Report Provides Retrospective Analysis of Medicare Part D and Provisions under ACA

A new Kaiser Family Foundation report analyzes key trends that have shaped the Medicare Part D marketplace since the program launched nine years ago, providing a detailed assessment of changes in plan availability, enrollment, premiums and cost sharing in both private stand-alone drug plans, and Medicare Advantage drug plans.

In 2014, more than 37 million Medicare beneficiaries are enrolled in Medicare drug plans, including 23 million in PDPs and 14 million in MA-PD plans. About 11 million Part D enrollees are receiving extra help through the Part D Low-Income Subsidy (LIS) program to pay their drug plan premiums and cost sharing. Part D has evolved since its inception in 2006 due to changes in the private plan marketplace and the regulations that govern the program.
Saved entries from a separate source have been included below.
(** A BAR goes into emulated memory exactly when its place is free there. *)
Lemma register_one k s d i b : mmio_ok s -> devs (clients s) !! k = Some d -> nthZ (bar d) i = Some b -> in_memory b -> bar_ok b -> is_pt_pci dev_ops k = false ->
  let new := bar_range k i d b in
  runs (register_bar dev_ops malloc k i) s (fun r s' => mmio_ok s' /\ devs (clients s') = devs (clients s) /\ ranges Fallback s' = ranges Fallback s /\
    if malloc (mallocs (clients s)) && free_for Root s new then r = 0 /\ ranges Root s' ≡ₚ new :: ranges Root s else r = -1 /\ ranges Root s' = ranges Root s).
Proof.
  intros Hm E Hb Ht Hok Hpt new. unfold register_bar, modify_bar_registration. rewrite Hpt. apply runs_bind, (runs_dev k s d); [done|].
  apply runs_bind, (runs_the_bar k s d i b); [done|done|]. fold new.
  assert (R : runs (p ← the_pci; _ ← on_pci (fun p => p <| mallocs ::= S |>); register_mem (malloc (mallocs p)) new) s (fun r s' => mmio_ok s' /\
    devs (clients s') = devs (clients s) /\ ranges Fallback s' = ranges Fallback s /\
    if malloc (mallocs (clients s)) && free_for Root s new then r = 0 /\ ranges Root s' ≡ₚ new :: ranges Root s else r = -1 /\ ranges Root s' = ranges Root s)).
  { apply runs_bind, runs_bind, runs_get, runs_ret. apply runs_bind, runs_modify. set (s1 := s <| clients ::= _ |>).
    eapply runs_weaken; [apply (mem_register_run (fun _ _ _ _ _ _ _ c => (0, 0, c)) Root _ new s1); [by apply mmio_ok_clients|by apply bar_range_ok]|].
    cbv beta. intros r s' (Hm' & Hc & Hf & Hr). split; [done|]. rewrite Hc. split; [done|]. by split. }
  by destruct Ht as [-> | ->].
Qed.
(* ===== verification/PciInit.v ===== *)
(** * Devices as they are made

    What the functions that devices call while they are initialised leave behind: capabilities
    are added to the end of the list, BARs get an aligned address of their pool and are
    registered; and a device whose initialisation is a sequence of these comes into the
    machine with all of them, or not at all. *)
From S2P Require Import Prelude RbTree RbTreeSpec Mmio MmioSpec Inout InoutSpec PciConfig PciIrq PciCore PciCfg PciCoreSpec PciGuest PciBar PciAccess PciMove.

(** ** Rounding *)

Lemma roundup2_spec x n : 0 <= n <= 62 -> 0 <= x <= 2 ^ 63 -> roundup2 x (2 ^ n) = 2 ^ n * ((x + 2 ^ n - 1) / 2 ^ n).
Proof.
  intros Hn Hx. pose proof (pow2_pos n ltac:(lia)) as Hp. pose proof (Z.pow_le_mono_r 2 n 62 ltac:(lia) ltac:(lia)) as Hle.
  unfold roundup2. unfold u64 at 1. unfold wrap. rewrite Z.mod_small by lia. replace (x + (2 ^ n - 1)) with (x + 2 ^ n - 1) by lia. set (y := x + 2 ^ n - 1).
  assert (Hy : fits 64 y) by (unfold fits, y; lia). rewrite (Z.mul_comm (2 ^ n)), <- Z.shiftr_div_pow2, <- Z.shiftl_mul_pow2 by lia.
  apply Z.bits_inj'. intros j Hj. rewrite Z.land_spec, Z.shiftl_spec by done.
  unfold u64. rewrite wrap_land, Z.land_spec, Z.lnot_spec by lia. replace (2 ^ n - 1) with (Z.ones n) by (rewrite Z.ones_equiv; lia).
  destruct (Z.lt_ge_cases j n).
  - rewrite Z.ones_spec_low by lia. rewrite (Z.testbit_neg_r _ (j - n)) by lia. cbn [negb andb]. by rewrite andb_false_r.
  - rewrite Z.ones_spec_high by lia. rewrite Z.shiftr_spec by lia. replace (j - n + n) with j by lia. cbn [negb andb].
    destruct (Z.lt_ge_cases j 64); [by rewrite Z.ones_spec_low, andb_true_r by lia|]. rewrite (testbit_fits 64 y) by (done || lia). done.
Qed.
Lemma roundup2_bounds x n : 0 <= n <= 62 -> 0 <= x <= 2 ^ 63 -> low_clear n (roundup2 x (2 ^ n)) /\ x <= roundup2 x (2 ^ n) < x + 2 ^ n.
Proof.
  intros Hn Hx. rewrite roundup2_spec by done. pose proof (pow2_pos n ltac:(lia)) as Hp. split.
  - intros j Hj. rewrite Z.mul_comm. apply Z.mul_pow2_bits_low. lia.
  - pose proof (Z.div_mod (x + 2 ^ n - 1) (2 ^ n) ltac:(lia)). pose proof (Z.mod_pos_bound (x + 2 ^ n - 1) (2 ^ n) ltac:(lia)). lia.
Qed.

Lemma land_pow2_pred m : 0 <= m -> Z.land (2 ^ m) (2 ^ m - 1) = 0.
Proof.
  intros Hm. replace (2 ^ m - 1) with (Z.ones m) by (rewrite Z.ones_equiv; lia). rewrite Z.land_ones by done. by apply Z.mod_same, Z.pow_nonzero.
Qed.
Lemma power_of_two x : 0 < x -> Z.land x (x - 1) = 0 -> x = 2 ^ Z.log2 x.
Proof.
  intros Hx Hl. destruct (Z.log2_spec x Hx) as [H1 H2]. destruct (Z.eq_dec x (2 ^ Z.log2 x)) as [|Hne]; [done|]. exfalso.
  pose proof (Z.log2_nonneg x) as H0. pose proof (pow2_pos (Z.log2 x) H0).
  assert (El : Z.log2 (x - 1) = Z.log2 x) by (apply Z.log2_unique; lia).
  assert (Hb : Z.testbit (Z.land x (x - 1)) (Z.log2 x) = true) by (rewrite Z.land_spec, Z.bit_log2 by done; rewrite <- El at 1; rewrite Z.bit_log2; [done|lia]).
  by rewrite Hl, Z.bits_0 in Hb.
Qed.

(** A size for what is asked: enough, and not twice of it unless it is the least. *)
Definition fits_bar (type : pcibar_type) (size s : Z) : Prop := size <= s /\ (s < 2 * size \/ s = if bool_decide (type = PCIBAR_IO) then 4 else 16).
(** The size that is taken is such a power of two. *)
Lemma bar_size_run type size : 0 < size <= 2 ^ 60 -> exists n, bar_size type size = Ret (2 ^ n) /\ fits_bar type size (2 ^ n) /\
  (if bool_decide (type = PCIBAR_IO) then 2 else 4) <= n <= 61.
Proof.
  intros Hs. unfold bar_size, u64, wrap. rewrite Z.mod_small by lia.
  assert (Hpow : exists n, (if Z.land size (size - 1) =? 0 then Ret size else if flsl size =? 64 then Stop BadShift else Ret (Z.shiftl 1 (flsl size))) = Ret (2 ^ n) /\
    size <= 2 ^ n < 2 * size /\ 0 <= n <= 61).
  { pose proof (Z.log2_nonneg size) as H0. destruct (Z.log2_spec size ltac:(lia)) as [H1 H2].
    assert (Hl : Z.log2 size <= 60) by (apply (Z.pow_le_mono_r_iff 2); lia). destruct (Z.eqb_spec (Z.land size (size - 1)) 0) as [E|E].
    - exists (Z.log2 size). rewrite <- power_of_two by (done || lia). split; [done|]. lia.
    - exists (Z.log2 size + 1). unfold flsl. rewrite (proj2 (Z.eqb_neq size 0)), (proj2 (Z.eqb_neq (Z.log2 size + 1) 64)) by lia.
      rewrite Z.shiftl_1_l. split; [done|]. replace (Z.log2 size + 1) with (Z.succ (Z.log2 size)) by lia.
      split; [|lia]. split; [lia|]. rewrite Z.pow_succ_r by done. assert (Hne : size <> 2 ^ Z.log2 size); [|lia]. intros Hp. apply E. rewrite Hp. by apply land_pow2_pred. }
  destruct Hpow as (n & -> & Hle & Hn). cbn [mbind outcome_bind].
  set (lo := if bool_decide (type = PCIBAR_IO) then 2 else 4). exists (Z.max n lo).
  assert (Hlo : 2 ^ lo = if bool_decide (type = PCIBAR_IO) then 4 else 16) by (unfold lo; by destruct (bool_decide _)).
  assert (Hl : 2 <= lo <= 4) by (unfold lo; destruct (bool_decide _); lia).
  assert (Em : 2 ^ Z.max n lo = Z.max (2 ^ n) (2 ^ lo)).
  { destruct (Z.le_ge_cases n lo) as [H|H]; [rewrite Z.max_r by done|rewrite Z.max_l by done];
      [pose proof (Z.pow_le_mono_r 2 n lo)|pose proof (Z.pow_le_mono_r 2 lo n)]; lia. }
  rewrite Em, Hlo. split; [by destruct (bool_decide _)|]. unfold fits_bar. destruct (bool_decide _); lia.
Qed.

(** ** Addresses *)

(** Where pools and reserved regions are: far from the end of the address space. *)
Definition FAR := 2 ^ 61.
Definition regions_ok (k : Z) (regions : list io_rsvd_rgn) : Prop := Forall (fun r => 0 <= g_end r <= FAR /\ g_vdev r <> Some k) regions.

Lemma adjust_bounds k regions n type base : regions_ok k regions -> 0 <= n <= 61 -> 0 <= base <= 2 ^ 62 -> low_clear n base ->
  let a := adjust_bar_region regions (2 ^ n) type base in 0 <= a <= 2 ^ 62 /\ low_clear n a.
Proof.
  intros Hr Hn. revert base. induction Hr as [|r regions [Hr _] _ IH]; intros base Hb Hl; [done|]. cbn zeta. unfold adjust_bar_region. cbn [fold_left].
  fold (adjust_bar_region regions (2 ^ n) type). unfold FAR in Hr.
  destruct (_ || _); [by apply IH|]. destruct (is_io_rgns_overlap _ _ _ _); [|by apply IH].
  assert (He : u64 (g_end r + 1) = g_end r + 1) by (unfold u64, wrap; rewrite Z.mod_small; lia). rewrite He.
  destruct (roundup2_bounds (g_end r + 1) n ltac:(lia) ltac:(lia)) as [Hc Hx]. pose proof (Z.pow_le_mono_r 2 n 61 ltac:(lia) ltac:(lia)). apply IH; [lia|done].
Qed.

(** What is allocated is aligned, ends within the limit, and the pool goes on behind it. *)
Lemma alloc_resource_run k regions base limit n type a base' : regions_ok k regions -> 0 <= base <= FAR -> limit <= FAR -> 0 <= n <= 61 ->
  pci_emul_alloc_resource regions base limit (2 ^ n) type = Some (a, base') -> 0 <= a /\ low_clear n a /\ a + 2 ^ n <= limit /\ 0 <= base' <= FAR.
Proof.
  intros Hr Hb Hlim Hn. unfold pci_emul_alloc_resource. destruct (negb _); [done|]. set (m := Z.max n 12).
  assert (Hm : 0 <= m <= 61 /\ n <= m) by lia.
  assert (Es : (if 2 ^ n <? PAGE_SIZE then PAGE_SIZE else 2 ^ n) = 2 ^ m).
  { unfold PAGE_SIZE, m. change 4096 with (2 ^ 12). destruct (Z.ltb_spec (2 ^ n) (2 ^ 12)) as [H|H].
    - apply Z.pow_lt_mono_r_iff in H; [|lia|lia]. by rewrite Z.max_r by lia.
    - apply Z.pow_le_mono_r_iff in H; [|lia|lia]. by rewrite Z.max_l by lia. }
  rewrite Es. unfold FAR in *. destruct (roundup2_bounds base m ltac:(lia) ltac:(lia)) as [Hc Hx].
  pose proof (Z.pow_le_mono_r 2 m 61 ltac:(lia) ltac:(lia)) as H61. pose proof (pow2_pos m ltac:(lia)) as Hp.
  pose proof (Z.pow_le_mono_r 2 n m ltac:(lia) ltac:(lia)) as Hnm.
  destruct (adjust_bounds k regions m type (roundup2 base (2 ^ m)) Hr ltac:(lia) ltac:(lia) Hc) as [Ha Hal]. set (x := adjust_bar_region _ _ _ _) in *.
  assert (Eu : u64 (x + 2 ^ m) = x + 2 ^ m) by (unfold u64, wrap; rewrite Z.mod_small; lia). rewrite Eu. destruct (Z.leb_spec (x + 2 ^ m) limit); [|done].
  intros [= <- <-]. split; [lia|]. split; [intros j Hj; apply Hal; lia|]. lia.
Qed.

(** The limit of what is taken for a BAR of a type is that of its width. *)
Definition bar_lo (type : pcibar_type) : Z := if bool_decide (type = PCIBAR_IO) then 2 else 4.
Definition bar_width (type : pcibar_type) : Z := match type with PCIBAR_IO => 16 | PCIBAR_MEM32 => 32 | _ => 64 end.
Definition allocated_type (type : pcibar_type) : Prop := type = PCIBAR_IO \/ type = PCIBAR_MEM32 \/ type = PCIBAR_MEM64.

Lemma pool_limit w type i size p limit mask lobits : allocated_type type -> bar_pool w type i size = Some (p, limit, mask, lobits) ->
  p <> NoPool /\ limit <= 2 ^ bar_width type /\ limit <= FAR /\
  mask = (if bool_decide (type = PCIBAR_IO) then PCIM_BAR_IO_BASE else PCIM_BAR_MEM_BASE) /\
  (if bool_decide (type = PCIBAR_IO) then lobits = 1 else Z.testbit lobits 0 = false /\ fits 4 lobits).
Proof.
  unfold bar_width, FAR. intros [-> | [-> | ->]]; cbn.
  - intros [= <- <- <- <-]. done.
  - intros [= <- <- <- <-]. done.
  - destruct (PCI_BARMAX <? i + 1); [done|]. destruct (negb w && _); intros [= <- <- <- <-]; (split; [by destruct (size =? _) || done|done]).
Qed.
Lemma bar_ok_at type n a flag : allocated_type type -> bar_lo type <= n -> 0 <= a -> low_clear n a -> a + 2 ^ n <= 2 ^ bar_width type ->
  bar_ok (mkBar type (2 ^ n) a flag).
Proof.
  intros Ht Hn Ha Hl Hle. assert (H0 : 2 <= bar_lo type) by (unfold bar_lo; destruct (bool_decide _); lia).
  assert (Hw : 0 <= bar_width type) by (unfold bar_width; by destruct type).
  assert (Hin : bar_in (bar_lo type) (bar_width type) (mkBar type (2 ^ n) a flag)).
  { exists n. split; [split; [done|]; apply (Z.pow_le_mono_r_iff 2); lia|]. split; [done|]. split; [|done].
    cbn. unfold fits. pose proof (pow2_pos n ltac:(lia)). lia. }
  by destruct Ht as [-> | [-> | ->]].
Qed.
The 2010 Affordable Care Act (ACA) is bringing significant improvements to the program, primarily phasing out the coverage gap, or “doughnut hole,” in the drug benefit. In addition to a 50 percent manufacturer discount on the price of brand-name drugs in the gap, the law further reduces cost sharing for brand-name and generic drugs in the gap over time, reducing cost sharing to the level that applies before the gap and eliminating the coverage gap in 2020. In addition, the Centers for Medicare & Medicaid Services (CMS) has implemented other statutory and regulatory changes that have resulted in some consolidation of Part D plan offerings, along with a degree of greater standardization.

This report presents findings from an analysis of the Medicare Part D marketplace in 2014, the program’s ninth year, and changes in various features of the drug benefit since 2006.